Understand that an Annual may not do a lot of servicing chores.

The owner should find out what is and is not done.
 
But the fact remains that these old airplanes aren't getting the care they need...As long as owners want cheap maintenance, they will just be deferring the costs until they multiply as stuff wears out and has to be replaced rather than inspected and cleaned and lubed. That gets really expensive.

I've been lucky to have had (a few... not all) A&P/IA's that took the high road. Although, I also have had the instincts and enough knowledge to know when some were just blowing smoke.

After all, as the plane's owner I remain the ultimate arbiter for it's continued care.

Unfortunately, those principles are not shared among some of my flying buddies.

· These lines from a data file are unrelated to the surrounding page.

Lemma addRows_spec all rows matrix acc :
  length matrix = length rows →
  match addRows all rows matrix acc with
  | Some acc' => Forall (λ row, length row = length all) matrix ∧
      ∀ a b, (a, b) ∈ acc' ↔ (a, b) ∈ acc ∨
        ∃ i j row, rows !! i = Some a ∧ all !! j = Some b ∧ matrix !! i = Some row ∧ row !! j = Some true
  | None => ¬ Forall (λ row, length row = length all) matrix
  end.
Proof.
  revert matrix acc. induction rows as [|from rows IH]; intros [|row matrix] acc Hl; cbn [addRows]; try done.
  { split; [constructor |]. intros a b. split; [by left | by intros [|(i & j & row & ? & _)]]. }
  destruct (Nat.eqb_spec (length row) (length all)) as [Hr|Hr]; cbn [negb].
  2: { by intros [? _]%Forall_cons. }
  specialize (IH matrix (addRow from all row acc) ltac:(simpl in Hl; lia)).
  destruct (addRows all rows matrix _) as [acc'|].
  - destruct IH as [Hf Hin]. split; [by constructor |]. intros a b. rewrite Hin, elem_of_addRow. split.
    + intros [[|(-> & j & ? & ?)] | (i & j & r & ?)]; [by left | right; by exists 0%nat, j, row | right; by exists (S i), j, r].
    + intros [| ([|i] & j & r & H1 & H2 & H3 & H4)]; [by left; left | | right; by exists i, j, r].
      simpl in H1, H3. simplify_eq. left; right. split; [done | by exists j].
  - by intros [_ ?]%Forall_cons.
Qed.
(* ===== verification/Sha256.v ===== *)
(** * SHA-256 (crypto/sha256) and hexadecimal text (encoding/hex)

    FIPS 180-4 on lists of bytes, with 32-bit words as integers. *)

From S2P Require Export JsonEnc.

Module Sha256.

Abbreviation two32 := 4294967296 (only parsing).
Definition wrap32 (z : Z) : Z := z mod two32.
Definition rotr (x n : Z) : Z := Z.lor (Z.shiftr x n) (wrap32 (Z.shiftl x (32 - n))).

Definition K : list Z :=
  [1116352408; 1899447441; 3049323471; 3921009573; 961987163; 1508970993; 2453635748; 2870763221;
   3624381080; 310598401; 607225278; 1426881987; 1925078388; 2162078206; 2614888103; 3248222580;
   3835390401; 4022224774; 264347078; 604807628; 770255983; 1249150122; 1555081692; 1996064986;
   2554220882; 2821834349; 2952996808; 3210313671; 3336571891; 3584528711; 113926993; 338241895;
   666307205; 773529912; 1294757372; 1396182291; 1695183700; 1986661051; 2177026350; 2456956037;
   2730485921; 2820302411; 3259730800; 3345764771; 3516065817; 3600352804; 4094571909; 275423344;
   430227734; 506948616; 659060556; 883997877; 958139571; 1322822218; 1537002063; 1747873779;
   1955562222; 2024104815; 2227730452; 2361852424; 2428436474; 2756734187; 3204031479; 3329325298].

Definition initial : list Z :=
  [1779033703; 3144134277; 1013904242; 2773480762; 1359893119; 2600822924; 528734635; 1541459225].

(** The bytes of a word, most significant first. *)
Fixpoint be_bytes (n : nat) (z : Z) : bytes :=
  match n with
  | O => []
  | S n => be_bytes n (Z.shiftr z 8) ++ [default x00 (Byte.of_N (Z.to_N (Z.land z 255)))]
  end.

Definition be_word (l : bytes) : Z := fold_left (λ acc b, acc * 256 + code b) l 0.

Definition padding (n : nat) : bytes :=
  [x80] ++ replicate (Z.to_nat ((55 - Z.of_nat n) mod 64)) x00 ++ be_bytes 8 (Z.of_nat n * 8).

(** The message schedule, last word first. *)
Fixpoint schedule (k : nat) (w : list Z) : list Z :=
  match k with
  | O => w
  | S k =>
    let w2 := default 0 (w !! 1%nat) in
    let w7 := default 0 (w !! 6%nat) in
    let w15 := default 0 (w !! 14%nat) in
    let w16 := default 0 (w !! 15%nat) in
    let s0 := Z.lxor (Z.lxor (rotr w15 7) (rotr w15 18)) (Z.shiftr w15 3) in
    let s1 := Z.lxor (Z.lxor (rotr w2 17) (rotr w2 19)) (Z.shiftr w2 10) in
    schedule k (wrap32 (w16 + s0 + w7 + s1) :: w)
  end.

Definition round (v : list Z) (kw : Z * Z) : list Z :=
  match v with
  | [a; b; c; d; e; f; g; h] =>
    let s1 := Z.lxor (Z.lxor (rotr e 6) (rotr e 11)) (rotr e 25) in
    let ch := Z.lxor (Z.land e f) (Z.land (4294967295 - e) g) in
    let t1 := h + s1 + ch + kw.1 + kw.2 in
    let s0 := Z.lxor (Z.lxor (rotr a 2) (rotr a 13)) (rotr a 22) in
    let maj := Z.lxor (Z.lxor (Z.land a b) (Z.land a c)) (Z.land b c) in
    [wrap32 (t1 + s0 + maj); a; b; c; wrap32 (d + t1); e; f; g]
  | _ => v
  end.

Fixpoint chunks (fuel : nat) (n : nat) (l : bytes) : list bytes :=
  match fuel, l with
  | S fuel, _ :: _ => take n l :: chunks fuel n (drop n l)
  | _, _ => []
  end.

Definition block (h : list Z) (b : bytes) : list Z :=
  let w := rev (schedule 48 (rev (map be_word (chunks 16 4 b)))) in
  zip_with (λ x y, wrap32 (x + y)) h (fold_left round (zip K w) h).

Definition Sum256 (l : bytes) : bytes :=
  let padded := l ++ padding (length l) in
  concat (map (be_bytes 4) (fold_left block (chunks (length padded) 64 padded) initial)).

End Sha256.

(** [hex.EncodeToString]. *)
Definition hex_string (l : bytes) : string :=
  String.string_of_list_byte
    (concat (map (λ b, [hex_digit (Z.shiftr (code b) 4); hex_digit (Z.land (code b) 15)]) l)).

Example sha256_abc :
  hex_string (Sha256.Sum256 (str "abc")) =
  "ba7816bf8f01cfea414140de5dae2223b00361a396177a9cb410ff61f20015ad"%string.
Proof. vm_compute. reflexivity. Qed.

Example sha256_two_blocks :
  hex_string (Sha256.Sum256 (str "abcdbcdecdefdefgefghfghighijhijkijkljklmklmnlmnomnopnopq")) =
  "248d6a61d20638b8e5c026930c3e6039a33ce45964ff2167f6ecedd419db06c1"%string.
Proof. vm_compute. reflexivity. Qed.
(* ===== verification/Outcome.v ===== *)
(** * Outcomes (artifact/artifact.go) and violations (check/check.go) *)

From S2P Require Export Json.

Record Violation := mkViolation {
  VID : string; VAtNS : Z; VNodes : list string; Evidence : bytes; VFingerprint : string }.

Definition OutcomeCompleted : string := "completed".
Definition OutcomeViolation : string := "violation".
Definition OutcomeError : string := "error".
Definition OutcomeBudgetExhausted : string := "budget_exhausted".

Record Outcome := mkOutcome {
  Status : string; Steps : Z; EndNS : Z; ObservationDigest : string; OutError : string;
  Violations : list Violation }.
Lemma execute_total {R D} `{!Decider D} `{!Total D} (p : program R) :
  program_u64 p → ∀ d : D, total (λ n, execute n p d).
Proof.
  induction 1 as [r|c k Hc _ IH]; intros d; cbn [execute]; [apply total_done |].
  apply total_bind; [by apply choose_total |]. intros [d' a] _. apply IH.
Qed.

(** A recorder keeps having a base. *)
Lemma recorder_keeps_base {R D} `{!Decider D} fuel (p : program R) (r r' : Recorder D) v :
  execute fuel p r = Done (Some (r', v)) → is_Some (base r) → is_Some (base r').
Proof.
  revert r. induction p as [x|c k IH]; intros r; cbn [execute]; [by intros [= <- _] |].
  change (Choose (D := Recorder D)) with (recorderChoose (D := D)). unfold recorderChoose.
  destruct (rec_err r); cbn [mbind go_bind]; [apply IH |].
  destruct (base r) as [d|]; [| intros _ [? ?]; done]. intros E _.
  destruct (Choose fuel d c) as [[[d' [err|s]]|]|]; cbn [mbind go_bind] in E; [by eapply IH | | done | done].
  destruct (newEntry_spec c s) as [(_ & _ & Hn) | [_ Hn]]; rewrite Hn in E; cbn [mbind go_bind] in E; by eapply IH.
Qed.

(** ** Counting *)

Definition counted_but (k j : Z) (r : Result) : Prop :=
  let n := count r in
  n Runs = n OpenChoices + n Completed + n PrunedPrefixes + k ∧
  n Completed = n CompletedRuns + n ErrorRuns + n BudgetExhaustedRuns + n OutcomeViolationRuns ∧
  0 ≤ n ViolatingRuns ≤ n Completed ∧ 0 ≤ n StatePruned ∧ 0 ≤ n SampledDomains ∧
  n StatePruned + n SampledDomains + j ≤ n OpenChoices ∧
  0 ≤ n DepthBoundHits ≤ n Runs ∧ 0 ≤ n PrunedPrefixes ∧
  (FirstViolation r = None ↔ n ViolatingRuns = 0).

(** Every run is an open choice, a completed run or a pruned prefix, and so on. *)
Definition counted (r : Result) : Prop := counted_but 0 0 r.

(** What one visit may do to the counters: one more run, counted unless it failed. *)
Definition visited_ok (runs : Z) (v : visited) : Prop :=
  match v with
  | Next s' | Stop s' None => counted (result s') ∧ count (result s') Runs = runs + 1
  | Stop s' (Some _) => runs ≤ count (result s') Runs ≤ runs + 1
  end.

Lemma count_set r c z x : count (set_count r c z) x = if same_field x c then z else count r x.
Proof. done. Qed.
Lemma first_set r c z : FirstViolation (set_count r c z) = FirstViolation r.
Proof. done. Qed.

(** Evaluate the counters of a result. *)
Ltac counters :=
  unfold visited_ok, counted, counted_but, inc, set_FirstViolation, set_Truncated in *;
  cbn [result stack cache with_result] in *;
  repeat (rewrite count_set in * || rewrite first_set in * || cbn [count FirstViolation] in *);
  cbn [same_field field_index Nat.eqb count FirstViolation] in *.

(** ** The search ends *)

Section search.
Context (hash : bytes → bytes) (run : Runner) (b : Bounds).

Lemma newTape_done t : ∃ r, newTapeDecider t false = Done r.
Proof. destruct (newTapeDecider_spec t false) as [(_ & _ & ->) | [_ ->]]; by eexists. Qed.

Lemma complete_total prefix seed :
  program_u64 (run false) → total (λ n, complete n run prefix seed).
Proof.
  intros Hp. unfold complete, NewPrefixThenDecider, NewTapeDecider.
  destruct (newTape_done prefix) as [r ->]. cbn [mbind go_bind].
  destruct r as [err|td]; [apply total_done |]. unfold run_with.
  apply total_bind; [by apply execute_total |]. intros [rec res] (k & Hk).
  destruct (RrError res); [apply total_done |].
  destruct (base rec) as [c|] eqn:Hb; [repeat case_match; apply total_done |].
  exfalso. specialize (Hk k ltac:(lia)).
  apply (recorder_keeps_base k (run false) _ rec res) in Hk; [| by eexists].
  rewrite Hb in Hk. by destruct Hk.
Qed.

Lemma wp_pushChildren prefix c l st : ∃ r, pushChildren prefix c l st = Done r.
Proof.
  induction l as [|s l [r IH]]; cbn [pushChildren]; [by eexists |]. rewrite IH. cbn [mbind go_bind].
  destruct r as [err|st']; [by eexists |]. unfold NewEntry.
  destruct (newEntry_spec c s) as [(_ & _ & ->) | [_ ->]]; by eexists.
Qed.

Lemma candidates_done c : ∃ r, candidates c b = Done r.
Proof.
  unfold candidates. destruct (ValidateChoice_spec c) as [Hwf [Hv|Hv]]; rewrite Hv; [| by eexists].
  apply Hwf in Hv as (_ & _ & _ & [(Hne & _) | (Ho & lo & hi & Hlo & Hhi & _)]); rewrite zlen_pos.
  - rewrite bool_decide_eq_false_2 by done. by eexists.
  - rewrite Ho, Hlo, Hhi. cbn [bool_decide negb]. case_if; [done |]. case_if; by eexists.
Qed.

Lemma expand_done s prefix c : ∃ v, expand b s prefix c = Done v.
Proof.
  unfold expand. destruct (candidates_done c) as [r ->]. cbn [mbind go_bind].
  destruct r as [err|[l sampled]]; [by eexists |].
  match goal with |- context [pushChildren ?p ?c ?l ?st] => destruct (wp_pushChildren p c l st) as [r ->] end.
  by eexists.
Qed.

Lemma visitOpen_done s prefix c canonical : ∃ v, visitOpen hash b s prefix c canonical = Done v.
Proof.
  unfold visitOpen. simpl. destruct (cache s) as [cch|]; [| apply expand_done].
  destruct canonical as [canonical|]; [| by eexists].
  destruct (cacheIdentity _ _ _) as [err|identity]; [by eexists |].
  destruct (seen hash cch identity) as [cch' []]; [by eexists | apply expand_done].
Qed.

Lemma visit_total s prefix :
  program_u64 (run false) → total (λ n, visit hash n run b s prefix).
Proof.
  intros Hp. unfold visit. case_if.
  - unfold visitBound. destruct (complete_total prefix (FallbackSeed b) Hp) as (r & k & Hk).
    destruct r as [err|[e|]]; eexists _, k; intros fuel Hf; rewrite Hk by done; reflexivity.
  - unfold visitPrefix, NewPrefixDecider, NewTapeDecider. destruct (newTape_done prefix) as [r ->].
    cbn [mbind go_bind]. destruct r as [err|td]; [apply total_done |]. unfold run_with.
    apply total_bind; [by apply execute_total |]. intros [d res] _.
    destruct (openChoice (RrError res)) as [c|]; [| repeat case_match; apply total_done].
    case_match; [apply total_done |].
    match goal with |- context [visitOpen ?h ?b ?s ?p ?c ?k] => destruct (visitOpen_done s p c k) as [v Hv] end.
    eapply total_ext; [| apply (total_done v)]. intros n. simpl in *. by rewrite Hv.
Qed.
(* ===== verification/ExploreSearch.v ===== *)
(** * What the exploration finds

    A path of a run is the list of its choices and selections.  Prefixes on the stack
    are tapes of paths; a reported violation is the outcome of its tape; an untruncated
    search without samples or depth bounds has taken every path. *)

From S2P Require Export ExploreProps.

(** ** Paths *)

Abbreviation path := (list (Choice * Selection)) (only parsing).

Definition entries_of (l : path) : list Entry := map (λ p, entry_of_choice p.1 p.2) l.
Definition tape_of (l : path) : Tape := mkTape SchemaVersion (entries_of l).

(** The run reaches [p'] from [p] along legal selections. *)
Inductive follows {R} : program R → path → program R → Prop :=
| follows_nil p : follows p [] p
| follows_cons c k s l p' :
    choice_wf c → in_domain c s → follows (k (inr s)) l p' → follows (Ask c k) ((c, s) :: l) p'.

(** Runs that fail with the error of their decider, and invent no open choice. *)
Inductive propagates : program RunResult → Prop :=
| prop_return r : openChoice (RrError r) = None → propagates (Return r)
| prop_ask c k :
    (∀ e, ∃ r, k (inl e) = Return r ∧ RrError r = Some (RunDecision e)) →
    (∀ s, propagates (k (inr s))) → propagates (Ask c k).

Lemma follows_app {R} (p p' p'' : program R) l l' :
  follows p l p' → follows p' l' p'' → follows p (l ++ l') p''.
Proof. induction 1; simpl; [done |]. intros. constructor; auto. Qed.

Lemma follows_split {R} (p p'' : program R) l l' :
  follows p (l ++ l') p'' → ∃ p', follows p l p' ∧ follows p' l' p''.
Proof.
  revert p. induction l as [|[c s] l IH]; intros p; [intros; exists p; split; [constructor | done] |].
  inversion 1; subst. destruct (IH _ H7) as (p' & ? & ?). exists p'. split; [by constructor | done].
Qed.

Lemma follows_det {R} (p p' p'' : program R) l : follows p l p' → follows p l p'' → p' = p''.
Proof. intros H. revert p''. induction H; inversion 1; subst; auto. Qed.

Lemma follows_propagates p l p' : follows p l p' → propagates p → propagates p'.
Proof. induction 1; [done |]. inversion 1; subst. auto. Qed.

Lemma follows_u64 {R} (p : program R) l p' : follows p l p' → program_u64 p → program_u64 p'.
Proof. induction 1; [done |]. inversion 1; subst. auto. Qed.

Lemma entries_ok {R} (p p' : program R) l : follows p l p' → Forall entry_ok (entries_of l).
Proof. induction 1; simpl; constructor; [by split_and! | done]. Qed.

Lemma entries_of_app l l' : entries_of (l ++ l') = entries_of l ++ entries_of l'.
Proof. apply map_app. Qed.
Lemma entries_of_length l : length (entries_of l) = length l.
Proof. apply length_map. Qed.

(** ** Replaying a path *)

Lemma tape_follow {R} (p p' : program R) l t pre post inc fuel :
  follows p l p' → Entries t = pre ++ entries_of l ++ post →
  execute fuel p (mkTapeDecider t (length pre) inc) =
  execute fuel p' (mkTapeDecider t (length pre + length l) inc).
Proof.
  intros H. revert pre. induction H as [p | c k s l p' Hc Hs H IH]; intros pre Ht; [by rewrite Nat.add_0_r |].
  cbn [execute Choose tape_decider]. simpl in Ht.
  rewrite (tapeChoose_recorded t pre c s (entries_of l ++ post) inc) by done. cbn [mbind go_bind].
  specialize (IH (pre ++ [entry_of_choice c s])). rewrite length_app in IH. simpl in IH.
  rewrite Nat.add_1_r in IH. rewrite IH by (by rewrite <- (assoc_L (++))). simpl. do 2 f_equal. lia.
Qed.

Lemma prefix_follow {R} (p p' : program R) l t pre inc fuel :
  follows p l p' → Entries t = pre ++ entries_of l →
  execute fuel p (mkPrefix (mkTapeDecider t (length pre) inc) (length (Entries t))) =
  execute fuel p' (mkPrefix (mkTapeDecider t (length pre + length l) inc) (length (Entries t))).
Proof.
  intros H. revert pre. induction H as [p | c k s l p' Hc Hs H IH]; intros pre Ht; [by rewrite Nat.add_0_r |].
  cbn [execute Choose prefix_decider]. simpl in Ht. unfold prefixChoose. cbn [pr_replay tindex pr_length].
  destruct (Nat.ltb_spec (length pre) (length (Entries t))) as [_|Hge].
  2: { rewrite Ht, length_app in Hge. simpl in Hge. lia. }
  rewrite (tapeChoose_recorded t pre c s (entries_of l) inc) by done. cbn [mbind go_bind].
  specialize (IH (pre ++ [entry_of_choice c s])). rewrite length_app in IH. simpl in IH.
  rewrite Nat.add_1_r in IH. rewrite IH by (by rewrite <- (assoc_L (++))). simpl. do 3 f_equal. lia.
Qed.

Lemma new_tape_of {R} (p p' : program R) l inc :
  follows p l p' → newTapeDecider (tape_of l) inc = Done (inr (mkTapeDecider (tape_of l) 0 inc)).
Proof.
  intros H. destruct (newTapeDecider_spec (tape_of l) inc) as [(_ & _ & E) | [Hno _]]; [done |].
  exfalso. apply Hno. split; [done |]. by eapply entries_ok.
Qed.

(** Running with a prefix: the outcome of the path, or its next choice. *)
Lemma run_prefix {R} fuel (p p' : program R) l :
  follows p l p' →
  let d := mkPrefix (mkTapeDecider (tape_of l) (length l) false) (length l) in
  execute fuel p (mkPrefix (mkTapeDecider (tape_of l) 0 false) (length l)) = execute fuel p' d ∧ PrefixFinish d = None.
Proof.
  intros H d. split.
  - pose proof (prefix_follow p p' l (tape_of l) [] false fuel H) as E. simpl in E.
    rewrite entries_of_length in E. by apply E.
  - unfold PrefixFinish, Finish. simpl. rewrite entries_of_length, Nat.eqb_refl. done.
Qed.

Lemma run_prefix_ask {R} fuel (p : program R) c k l r :
  follows p l (Ask c k) → k (inl (match ValidateChoice c with Some e => e | None => ErrOpenChoice (length l) c end)) = Return r →
  execute fuel p (mkPrefix (mkTapeDecider (tape_of l) 0 false) (length l)) =
  Done (Some (mkPrefix (mkTapeDecider (tape_of l) (length l) false) (length l), r)).
Proof.
  intros H Hk. destruct (run_prefix fuel p _ l H) as [-> _].
  cbn [execute Choose prefix_decider]. unfold prefixChoose. cbn [pr_replay tindex pr_length].
  rewrite Nat.ltb_irrefl. rewrite cloneChoice_id. destruct (ValidateChoice c); cbn [mbind go_bind]; by rewrite Hk.
Qed.

(** ** Candidates and children *)

Lemma optionSelection_in o l : o ∈ l → optionSelection o ∈ map optionSelection l.
Proof. intros. apply list_elem_of_fmap. by exists o. Qed.

Lemma candidates_complete b c l :
  choice_wf c → choice_u64 c → candidates c b = Done (inr (l, false)) → ∀ s, in_domain c s → s ∈ l.
Proof.
  intros Hc [_ Hu] Hl s Hs. unfold candidates in Hl. rewrite ValidateChoice_wf, zlen_pos in Hl by done.
  pose proof Hc as (_ & _ & _ & Hd).
  destruct Hs as [(Ho & Hn & _ & Hin) | (Ho & Hso & lo & hi & n & Hlo & Hhi & Hn & Hr)].
  - rewrite bool_decide_eq_false_2 in Hl by done. cbn [negb] in Hl. injection Hl as <- Hlt.
    rewrite take_ge by (unfold zlen in *; lia). apply list_elem_of_fmap in Hin as (o & Hoid & Hin).
    replace s with (optionSelection o); [by apply optionSelection_in |].
    destruct s as [so sn]. simpl in *. by subst.
  - rewrite Ho, Hlo, Hhi in Hl. cbn [bool_decide] in Hl. rewrite Hhi in Hu.
    destruct Hd as [(? & _) | (_ & lo' & hi' & Hlo' & Hhi' & Hr')]; [done |].
    assert (lo' = lo) as -> by congruence. assert (hi' = hi) as -> by congruence.
    rewrite (wrap64_small (hi - lo)) in Hl by (unfold is_u64; lia).
    rewrite (wrap64_small (hi - lo + 1)) in Hl by (unfold is_u64; lia).
    case_if_in Hl; [done |]. case_if_in Hl; [| done]. injection Hl as <-.
    apply list_elem_of_fmap. exists (Z.to_nat (n - lo)). split.
    + destruct s as [so sn]. simpl in *. subst. unfold numberSelection. do 2 f_equal. lia.
    + apply elem_of_seq. lia.
Qed.
Lemma facts_snoc_fresh facts k v : fmap_of facts !! k = None → fmap_of (facts ++ [(k, v)]) = <[k := v]> (fmap_of facts).
Proof. intros Hn. apply list_to_map_snoc. by apply not_elem_of_list_to_map. Qed.

Lemma facts_snoc_lookup facts k v k' :
  fmap_of (facts ++ [(k, v)]) !! k' = if decide (k' = k ∧ fmap_of facts !! k = None) then Some v else fmap_of facts !! k'.
Proof.
  destruct (fmap_of facts !! k) as [w|] eqn:E.
  - rewrite facts_snoc_stale by (by eexists). rewrite decide_False by naive_solver. done.
  - rewrite facts_snoc_fresh by done. destruct (decide (k' = k)) as [-> | Hne].
    + by rewrite lookup_insert_eq, decide_True.
    + by rewrite lookup_insert_ne, decide_False by naive_solver.
Qed.

Lemma facts_lookup_in facts k v : fmap_of facts !! k = Some v → (k, v) ∈ facts.
Proof. apply elem_of_list_to_map_2. Qed.

Lemma agree_snoc {W} (proj : V → W) facts k v :
  agree proj facts →
  agree proj (facts ++ [(k, v)]) ↔ ∀ w, fmap_of facts !! k = Some w → proj w = proj v.
Proof.
  intros Hag. split.
  - intros Hs w Hw. apply facts_lookup_in in Hw. apply (Hs k); apply elem_of_app; [by left | right; by left].
  - intros Hw k' v1 v2 H1 H2.
    assert (Hc : ∀ u, (k, u) ∈ facts → proj u = proj v).
    { intros u Hu. destruct (fmap_of facts !! k) as [w|] eqn:E.
      - rewrite <- (Hw w eq_refl). apply facts_lookup_in in E. by eapply Hag.
      - rewrite facts_lookup_None in E. by destruct (E u). }
    apply elem_of_app in H1 as [H1|H1%list_elem_of_singleton], H2 as [H2|H2%list_elem_of_singleton].
    + by eapply Hag.
    + injection H2 as -> ->. by apply Hc.
    + injection H1 as -> ->. symmetry. by apply Hc.
    + congruence.
Qed.

Lemma agree_cons {W} (proj : V → W) facts f facts' :
  agree proj (facts ++ f :: facts') ↔ agree proj (facts ++ [f]) ∧ agree proj ((facts ++ [f]) ++ facts').
Proof.
  assert (E : (facts ++ [f]) ++ facts' = facts ++ f :: facts') by by rewrite <- app_assoc.
  rewrite E. split; [| tauto]. intros Hag. split; [| done]. rewrite <- E in Hag.
  intros k v w H1 H2. apply (Hag k); apply elem_of_app; by left.
Qed.

Lemma agree_prefix {W} (proj : V → W) facts facts' : agree proj (facts ++ facts') → agree proj facts.
Proof. intros Hag k v w H1 H2. apply (Hag k); apply elem_of_app; by left. Qed.
End Facts.
Definition chooseDuration (id : string) (kind : Decision.Kind) (minimum maximum : Z) (context : bytes) : M Z :=
  decider ← gets c_decider;
  match decider with
  | None => mret minimum
  | Some d =>
    let choice := Decision.mkChoice id kind [] (Some minimum) (Some maximum) context in
    answer ← sample (Decision.Choose fuel d choice);
    _ ← modify (λ c, set_decider c (Some answer.1));
    selection ← check ErrDecision answer.2;
    invalid ← lift (Decision.ValidateSelection choice selection);
    match invalid with
    | Some err => raise (ErrDecision err)
    | None => match Decision.Number selection with Some n => mret n | None => panic end
    end
  end.

(** [process.random.Duration] *)
Definition randomDuration (id : NodeID) (minimum maximum : Z) : M Z :=
  p ← the_process id;
  drawn ← sample (Rand.Duration fuel (p_random p) minimum maximum);
  _ ← put_process id (set_p_random p drawn.1);
  mret drawn.2.

(** ** Timers *)

Definition resetElectionTimer (id : NodeID) : M unit :=
  p ← the_process id;
  _ ← (if p_electionEvent p =? 0 then mret tt
       else _ ← simCancel (p_electionEvent p); update id (λ p, set_p_electionEvent p 0));
  n ← the_node p;
  if negb (isVoter (Node.membership n) (Node.id n)) then mret tt
  else
    _ ← update id (λ p, set_p_electionGeneration p (wrap64 (p_electionGeneration p + 1)));
    p ← the_process id;
    let generation := p_electionGeneration p in
    let incarnation := p_incarnation p in
    config ← gets c_config;
    decider ← gets c_decider;
    delay ← match decider with
            | None => randomDuration id (ElectionTimeoutMin config) (ElectionTimeoutMax config)
            | Some _ =>
              chooseDuration (timerChoiceID id incarnation generation) "election_timeout"
                (ElectionTimeoutMin config) (ElectionTimeoutMax config) (timerJSON id incarnation generation)
            end;
    event ← ScheduleTagged delay (Heap.mkTag "election_timer" (timerJSON id incarnation generation))
              (electionFired id incarnation generation);
    update id (λ p, set_p_electionEvent p event).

They rely too heavily on what they're told... or worse... what they're not told about their planes and end up suffering the consequences with high shop bills and lost flying time.
 
It's a pain to get under there at annual time, especially in a 150, but I did it. Every time. I have the arthritis to prove it. And I sometimes found worn U-joints, among many other things.

The rubber sleeve was to prevent rattling from vibration, which can accelerate the wear.

We can complain about this stuff, but it's OLD and was never intended to be totally ignored. It's right there in the inspection sheets in the 150 service manuals. Twice, even:

View attachment 117661

View attachment 117663

The "control "Y" mechanism is the thing that rocks back and forth behind the panel when you move the elevator. "Mechanism" means everything associated with it. There are oilite bushings in it for the short shafts that carry the sprockets, the shafts that the U-joints turn, and they need a bit of oil once in a while, too. They get stiff. From the same manual:

View attachment 117664

View attachment 117665
So…are you saying that we should follow the service manual written by the company that designed, engineered, and built the plane? What?! That’s just crazy enough that it might work.

I know that my next plane will almost certainly be a regular certified model, and if the current service and parts manuals don’t come with it, I’ll be buying them right quick.